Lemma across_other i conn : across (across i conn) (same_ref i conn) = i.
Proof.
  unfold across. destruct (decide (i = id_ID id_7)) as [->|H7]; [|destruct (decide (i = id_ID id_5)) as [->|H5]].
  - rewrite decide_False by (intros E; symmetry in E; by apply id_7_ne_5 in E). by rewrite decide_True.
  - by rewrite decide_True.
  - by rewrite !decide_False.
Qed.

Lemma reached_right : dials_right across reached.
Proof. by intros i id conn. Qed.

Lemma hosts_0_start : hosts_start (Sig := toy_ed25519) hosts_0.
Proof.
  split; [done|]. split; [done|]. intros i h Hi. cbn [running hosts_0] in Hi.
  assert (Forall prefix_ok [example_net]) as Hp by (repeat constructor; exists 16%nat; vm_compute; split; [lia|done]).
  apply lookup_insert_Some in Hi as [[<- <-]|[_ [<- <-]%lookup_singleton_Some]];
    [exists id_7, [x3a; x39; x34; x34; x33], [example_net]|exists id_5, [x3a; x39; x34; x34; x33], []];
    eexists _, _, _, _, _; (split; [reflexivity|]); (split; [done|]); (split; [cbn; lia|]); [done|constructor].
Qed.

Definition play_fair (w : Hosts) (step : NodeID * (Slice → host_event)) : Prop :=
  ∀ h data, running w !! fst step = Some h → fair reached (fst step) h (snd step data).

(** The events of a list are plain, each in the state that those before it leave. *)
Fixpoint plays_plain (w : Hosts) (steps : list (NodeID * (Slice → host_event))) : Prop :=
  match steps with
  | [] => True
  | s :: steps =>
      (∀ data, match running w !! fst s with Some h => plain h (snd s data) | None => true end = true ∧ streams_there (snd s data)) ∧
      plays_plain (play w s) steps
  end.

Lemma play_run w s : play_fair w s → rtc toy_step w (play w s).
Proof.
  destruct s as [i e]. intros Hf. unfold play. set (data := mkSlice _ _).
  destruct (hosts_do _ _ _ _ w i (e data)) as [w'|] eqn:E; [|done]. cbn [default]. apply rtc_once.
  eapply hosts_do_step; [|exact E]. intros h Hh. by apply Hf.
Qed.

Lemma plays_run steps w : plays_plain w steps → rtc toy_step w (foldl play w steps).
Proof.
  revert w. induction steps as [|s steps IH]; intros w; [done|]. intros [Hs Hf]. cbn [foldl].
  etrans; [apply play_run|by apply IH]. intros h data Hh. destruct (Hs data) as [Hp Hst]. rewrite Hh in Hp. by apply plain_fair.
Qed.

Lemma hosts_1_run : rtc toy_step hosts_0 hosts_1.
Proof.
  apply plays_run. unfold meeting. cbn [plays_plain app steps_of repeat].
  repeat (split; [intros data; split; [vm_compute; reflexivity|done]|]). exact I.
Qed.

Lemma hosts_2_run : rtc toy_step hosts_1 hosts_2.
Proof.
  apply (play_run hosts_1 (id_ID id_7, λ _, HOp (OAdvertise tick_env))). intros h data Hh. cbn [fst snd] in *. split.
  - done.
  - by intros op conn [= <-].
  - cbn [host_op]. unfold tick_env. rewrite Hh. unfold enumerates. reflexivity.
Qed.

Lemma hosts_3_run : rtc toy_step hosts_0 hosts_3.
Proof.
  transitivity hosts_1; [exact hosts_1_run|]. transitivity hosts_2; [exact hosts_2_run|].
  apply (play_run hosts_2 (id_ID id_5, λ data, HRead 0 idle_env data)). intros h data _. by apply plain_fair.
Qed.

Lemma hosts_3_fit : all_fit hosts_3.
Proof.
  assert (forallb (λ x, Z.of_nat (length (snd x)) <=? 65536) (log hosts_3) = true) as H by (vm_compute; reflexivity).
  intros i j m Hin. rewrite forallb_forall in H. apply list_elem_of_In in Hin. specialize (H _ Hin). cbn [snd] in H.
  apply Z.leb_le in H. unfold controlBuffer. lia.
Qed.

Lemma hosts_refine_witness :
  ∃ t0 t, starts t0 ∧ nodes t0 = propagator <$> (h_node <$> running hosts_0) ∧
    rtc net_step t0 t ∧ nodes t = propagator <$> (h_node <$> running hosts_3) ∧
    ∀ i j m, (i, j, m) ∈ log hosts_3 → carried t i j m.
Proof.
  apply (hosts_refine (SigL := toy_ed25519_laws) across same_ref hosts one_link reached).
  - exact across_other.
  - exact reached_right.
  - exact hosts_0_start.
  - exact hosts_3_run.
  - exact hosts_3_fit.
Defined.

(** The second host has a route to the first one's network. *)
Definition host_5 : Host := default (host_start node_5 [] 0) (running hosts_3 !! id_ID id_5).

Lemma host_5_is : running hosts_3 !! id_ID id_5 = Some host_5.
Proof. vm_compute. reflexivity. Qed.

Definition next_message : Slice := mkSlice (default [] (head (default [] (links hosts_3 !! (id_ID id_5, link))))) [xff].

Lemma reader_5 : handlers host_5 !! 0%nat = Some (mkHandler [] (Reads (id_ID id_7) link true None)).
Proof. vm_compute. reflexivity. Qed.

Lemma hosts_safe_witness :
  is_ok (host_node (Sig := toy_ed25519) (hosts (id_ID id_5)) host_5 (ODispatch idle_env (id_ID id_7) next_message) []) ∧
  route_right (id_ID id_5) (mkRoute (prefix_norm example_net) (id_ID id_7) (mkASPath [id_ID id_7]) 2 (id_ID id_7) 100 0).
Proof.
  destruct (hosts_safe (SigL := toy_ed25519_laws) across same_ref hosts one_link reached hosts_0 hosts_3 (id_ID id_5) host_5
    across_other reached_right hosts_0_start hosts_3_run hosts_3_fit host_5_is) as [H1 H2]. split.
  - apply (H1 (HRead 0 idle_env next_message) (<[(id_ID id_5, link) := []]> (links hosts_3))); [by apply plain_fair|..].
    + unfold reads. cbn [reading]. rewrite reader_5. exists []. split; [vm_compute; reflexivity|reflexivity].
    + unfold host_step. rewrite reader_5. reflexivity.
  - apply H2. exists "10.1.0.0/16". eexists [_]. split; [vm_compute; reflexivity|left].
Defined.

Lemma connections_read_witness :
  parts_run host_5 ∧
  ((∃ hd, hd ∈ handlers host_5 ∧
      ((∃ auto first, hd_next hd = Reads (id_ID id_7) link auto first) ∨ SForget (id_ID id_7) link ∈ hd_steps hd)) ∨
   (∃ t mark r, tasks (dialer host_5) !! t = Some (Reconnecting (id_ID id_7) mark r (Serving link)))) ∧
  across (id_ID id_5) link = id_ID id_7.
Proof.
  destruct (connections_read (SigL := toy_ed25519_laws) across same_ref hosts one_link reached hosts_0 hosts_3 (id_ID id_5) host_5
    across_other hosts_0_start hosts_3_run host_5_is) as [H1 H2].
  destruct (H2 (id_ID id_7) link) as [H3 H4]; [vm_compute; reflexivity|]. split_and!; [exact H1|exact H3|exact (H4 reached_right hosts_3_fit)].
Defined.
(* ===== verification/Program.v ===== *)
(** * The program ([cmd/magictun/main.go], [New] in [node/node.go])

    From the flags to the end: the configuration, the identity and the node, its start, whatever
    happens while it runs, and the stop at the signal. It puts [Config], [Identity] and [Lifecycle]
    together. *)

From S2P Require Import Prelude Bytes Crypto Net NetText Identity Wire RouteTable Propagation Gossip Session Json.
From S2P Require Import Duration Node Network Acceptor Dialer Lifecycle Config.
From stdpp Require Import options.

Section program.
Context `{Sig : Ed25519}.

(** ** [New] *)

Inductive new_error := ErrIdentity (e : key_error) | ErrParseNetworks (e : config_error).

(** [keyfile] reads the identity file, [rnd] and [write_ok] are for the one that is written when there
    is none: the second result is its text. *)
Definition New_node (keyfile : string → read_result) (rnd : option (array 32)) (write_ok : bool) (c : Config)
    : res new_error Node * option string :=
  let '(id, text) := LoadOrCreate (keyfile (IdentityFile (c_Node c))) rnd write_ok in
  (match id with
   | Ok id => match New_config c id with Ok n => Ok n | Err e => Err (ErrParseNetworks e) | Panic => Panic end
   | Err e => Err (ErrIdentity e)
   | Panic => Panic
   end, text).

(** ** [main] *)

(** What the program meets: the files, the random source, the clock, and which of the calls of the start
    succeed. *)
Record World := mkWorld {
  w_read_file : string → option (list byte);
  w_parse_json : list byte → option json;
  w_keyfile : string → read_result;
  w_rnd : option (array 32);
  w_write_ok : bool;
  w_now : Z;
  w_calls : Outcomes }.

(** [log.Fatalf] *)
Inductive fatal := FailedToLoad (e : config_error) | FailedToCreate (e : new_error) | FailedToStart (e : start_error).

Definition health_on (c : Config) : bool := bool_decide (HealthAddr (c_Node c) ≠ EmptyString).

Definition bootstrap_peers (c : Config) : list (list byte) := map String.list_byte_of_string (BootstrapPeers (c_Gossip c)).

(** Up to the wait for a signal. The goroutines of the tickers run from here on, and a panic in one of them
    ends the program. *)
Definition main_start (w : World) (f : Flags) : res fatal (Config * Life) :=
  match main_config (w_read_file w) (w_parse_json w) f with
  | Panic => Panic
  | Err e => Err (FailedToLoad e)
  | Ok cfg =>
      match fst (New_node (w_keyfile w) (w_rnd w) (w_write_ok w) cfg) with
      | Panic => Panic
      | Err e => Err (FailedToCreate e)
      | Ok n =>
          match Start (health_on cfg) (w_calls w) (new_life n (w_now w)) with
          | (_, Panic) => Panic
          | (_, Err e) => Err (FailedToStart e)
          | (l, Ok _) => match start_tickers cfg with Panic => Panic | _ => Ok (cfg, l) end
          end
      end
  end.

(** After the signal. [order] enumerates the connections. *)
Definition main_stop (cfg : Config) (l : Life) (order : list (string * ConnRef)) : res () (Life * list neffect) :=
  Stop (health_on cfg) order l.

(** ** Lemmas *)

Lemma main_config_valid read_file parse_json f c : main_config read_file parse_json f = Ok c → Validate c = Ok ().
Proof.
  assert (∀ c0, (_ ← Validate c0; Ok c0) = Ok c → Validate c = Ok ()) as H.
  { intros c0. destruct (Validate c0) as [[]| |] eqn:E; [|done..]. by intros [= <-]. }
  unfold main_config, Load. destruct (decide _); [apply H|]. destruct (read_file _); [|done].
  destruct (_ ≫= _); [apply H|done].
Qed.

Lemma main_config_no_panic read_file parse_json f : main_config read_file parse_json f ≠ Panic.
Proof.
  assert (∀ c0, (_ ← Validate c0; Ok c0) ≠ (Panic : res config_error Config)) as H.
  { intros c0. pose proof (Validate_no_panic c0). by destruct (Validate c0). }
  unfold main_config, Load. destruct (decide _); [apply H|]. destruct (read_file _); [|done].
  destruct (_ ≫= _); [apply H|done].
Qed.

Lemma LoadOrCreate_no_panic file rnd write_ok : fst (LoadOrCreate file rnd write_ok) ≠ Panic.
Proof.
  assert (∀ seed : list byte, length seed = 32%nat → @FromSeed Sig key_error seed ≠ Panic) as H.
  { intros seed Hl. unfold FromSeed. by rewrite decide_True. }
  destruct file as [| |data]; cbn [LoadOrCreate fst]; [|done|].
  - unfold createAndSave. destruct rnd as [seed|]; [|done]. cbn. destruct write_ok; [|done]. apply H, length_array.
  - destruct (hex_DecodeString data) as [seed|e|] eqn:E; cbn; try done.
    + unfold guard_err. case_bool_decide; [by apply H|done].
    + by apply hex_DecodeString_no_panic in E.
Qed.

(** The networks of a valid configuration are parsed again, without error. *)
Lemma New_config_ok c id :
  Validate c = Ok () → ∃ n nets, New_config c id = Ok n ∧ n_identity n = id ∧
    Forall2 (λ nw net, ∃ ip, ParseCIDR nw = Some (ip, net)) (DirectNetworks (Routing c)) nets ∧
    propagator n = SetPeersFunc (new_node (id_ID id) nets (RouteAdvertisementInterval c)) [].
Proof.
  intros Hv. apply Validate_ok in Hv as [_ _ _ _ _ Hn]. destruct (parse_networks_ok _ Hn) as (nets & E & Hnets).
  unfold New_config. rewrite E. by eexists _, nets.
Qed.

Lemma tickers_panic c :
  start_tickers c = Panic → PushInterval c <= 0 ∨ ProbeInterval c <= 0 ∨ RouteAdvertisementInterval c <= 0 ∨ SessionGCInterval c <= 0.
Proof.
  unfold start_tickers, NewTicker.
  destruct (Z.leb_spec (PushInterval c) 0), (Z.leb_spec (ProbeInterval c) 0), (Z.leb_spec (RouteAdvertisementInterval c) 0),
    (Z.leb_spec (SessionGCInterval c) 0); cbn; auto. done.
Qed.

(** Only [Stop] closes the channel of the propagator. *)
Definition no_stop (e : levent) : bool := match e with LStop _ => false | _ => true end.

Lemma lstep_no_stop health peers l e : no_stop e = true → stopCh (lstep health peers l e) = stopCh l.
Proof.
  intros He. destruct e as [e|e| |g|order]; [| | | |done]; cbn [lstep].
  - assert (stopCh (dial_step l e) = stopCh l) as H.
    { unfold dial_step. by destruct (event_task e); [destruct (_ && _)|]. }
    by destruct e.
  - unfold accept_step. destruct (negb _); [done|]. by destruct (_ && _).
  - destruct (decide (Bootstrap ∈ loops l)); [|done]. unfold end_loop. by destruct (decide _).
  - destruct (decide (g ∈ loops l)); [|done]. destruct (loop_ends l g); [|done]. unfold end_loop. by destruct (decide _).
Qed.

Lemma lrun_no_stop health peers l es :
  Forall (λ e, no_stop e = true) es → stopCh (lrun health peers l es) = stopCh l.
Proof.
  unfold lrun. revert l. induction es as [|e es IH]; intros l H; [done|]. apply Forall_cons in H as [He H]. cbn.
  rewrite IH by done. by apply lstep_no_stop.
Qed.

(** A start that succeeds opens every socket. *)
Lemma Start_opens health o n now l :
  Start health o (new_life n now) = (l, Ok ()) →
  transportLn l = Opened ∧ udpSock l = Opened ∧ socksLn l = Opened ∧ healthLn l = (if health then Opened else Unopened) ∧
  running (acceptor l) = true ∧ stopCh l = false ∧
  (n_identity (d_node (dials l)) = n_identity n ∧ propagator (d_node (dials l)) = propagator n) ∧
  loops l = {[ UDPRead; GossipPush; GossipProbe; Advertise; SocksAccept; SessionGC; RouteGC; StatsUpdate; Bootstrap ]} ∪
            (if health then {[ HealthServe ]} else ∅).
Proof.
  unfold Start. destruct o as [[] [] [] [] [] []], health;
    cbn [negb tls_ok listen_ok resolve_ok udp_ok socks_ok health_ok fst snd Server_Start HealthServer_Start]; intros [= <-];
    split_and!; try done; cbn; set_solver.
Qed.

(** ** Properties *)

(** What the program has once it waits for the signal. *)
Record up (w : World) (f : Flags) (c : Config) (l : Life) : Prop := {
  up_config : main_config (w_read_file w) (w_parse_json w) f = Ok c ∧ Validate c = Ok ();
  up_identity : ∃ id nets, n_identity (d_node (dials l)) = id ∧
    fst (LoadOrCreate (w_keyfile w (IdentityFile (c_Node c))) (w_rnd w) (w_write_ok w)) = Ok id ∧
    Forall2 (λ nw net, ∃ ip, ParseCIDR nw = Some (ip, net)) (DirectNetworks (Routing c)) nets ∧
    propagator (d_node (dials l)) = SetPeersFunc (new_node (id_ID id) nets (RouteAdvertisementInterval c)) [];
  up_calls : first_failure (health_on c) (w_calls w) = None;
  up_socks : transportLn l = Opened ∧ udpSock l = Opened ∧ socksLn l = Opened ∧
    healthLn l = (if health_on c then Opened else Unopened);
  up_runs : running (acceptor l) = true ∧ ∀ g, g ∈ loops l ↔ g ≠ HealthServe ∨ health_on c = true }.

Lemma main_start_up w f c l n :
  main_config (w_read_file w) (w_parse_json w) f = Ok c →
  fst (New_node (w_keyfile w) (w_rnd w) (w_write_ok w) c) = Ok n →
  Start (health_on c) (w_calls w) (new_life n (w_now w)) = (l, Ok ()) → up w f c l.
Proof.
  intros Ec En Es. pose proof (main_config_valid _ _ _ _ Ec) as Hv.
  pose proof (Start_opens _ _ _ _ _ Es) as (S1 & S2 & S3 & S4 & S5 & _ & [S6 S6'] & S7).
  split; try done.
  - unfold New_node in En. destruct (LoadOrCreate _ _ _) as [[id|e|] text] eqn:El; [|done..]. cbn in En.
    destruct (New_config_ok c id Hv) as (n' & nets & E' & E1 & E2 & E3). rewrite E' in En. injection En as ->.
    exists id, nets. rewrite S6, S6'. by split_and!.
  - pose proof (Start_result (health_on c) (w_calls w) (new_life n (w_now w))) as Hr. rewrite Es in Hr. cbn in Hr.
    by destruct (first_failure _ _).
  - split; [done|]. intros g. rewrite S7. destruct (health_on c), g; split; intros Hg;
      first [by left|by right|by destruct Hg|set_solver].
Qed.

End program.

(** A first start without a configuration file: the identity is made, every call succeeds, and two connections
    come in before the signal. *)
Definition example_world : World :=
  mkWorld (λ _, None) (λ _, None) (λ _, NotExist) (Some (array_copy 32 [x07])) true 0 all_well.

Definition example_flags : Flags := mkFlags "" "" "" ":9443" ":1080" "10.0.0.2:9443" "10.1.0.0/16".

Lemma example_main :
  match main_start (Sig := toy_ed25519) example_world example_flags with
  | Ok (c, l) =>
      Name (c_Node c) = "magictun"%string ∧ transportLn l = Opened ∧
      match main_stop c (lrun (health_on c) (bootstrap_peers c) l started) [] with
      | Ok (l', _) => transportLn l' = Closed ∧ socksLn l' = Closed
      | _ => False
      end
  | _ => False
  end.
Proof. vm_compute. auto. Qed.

# WHAT THIS TASK INVOLVES:
Output, exactly and with no other text, the line that contains "first [by left|by" and all lines from there to the end of the records.

# TASK RESPONSE:
      first [by left|by right|by destruct Hg|set_solver].
Qed.

End program.

(** A first start without a configuration file: the identity is made, every call succeeds, and two connections
    come in before the signal. *)
Definition example_world : World :=
  mkWorld (λ _, None) (λ _, None) (λ _, NotExist) (Some (array_copy 32 [x07])) true 0 all_well.

Definition example_flags : Flags := mkFlags "" "" "" ":9443" ":1080" "10.0.0.2:9443" "10.1.0.0/16".

Lemma example_main :
  match main_start (Sig := toy_ed25519) example_world example_flags with
  | Ok (c, l) =>
      Name (c_Node c) = "magictun"%string ∧ transportLn l = Opened ∧
      match main_stop c (lrun (health_on c) (bootstrap_peers c) l started) [] with
      | Ok (l', _) => transportLn l' = Closed ∧ socksLn l' = Closed
      | _ => False
      end
  | _ => False
  end.
Proof. vm_compute. auto. Qed.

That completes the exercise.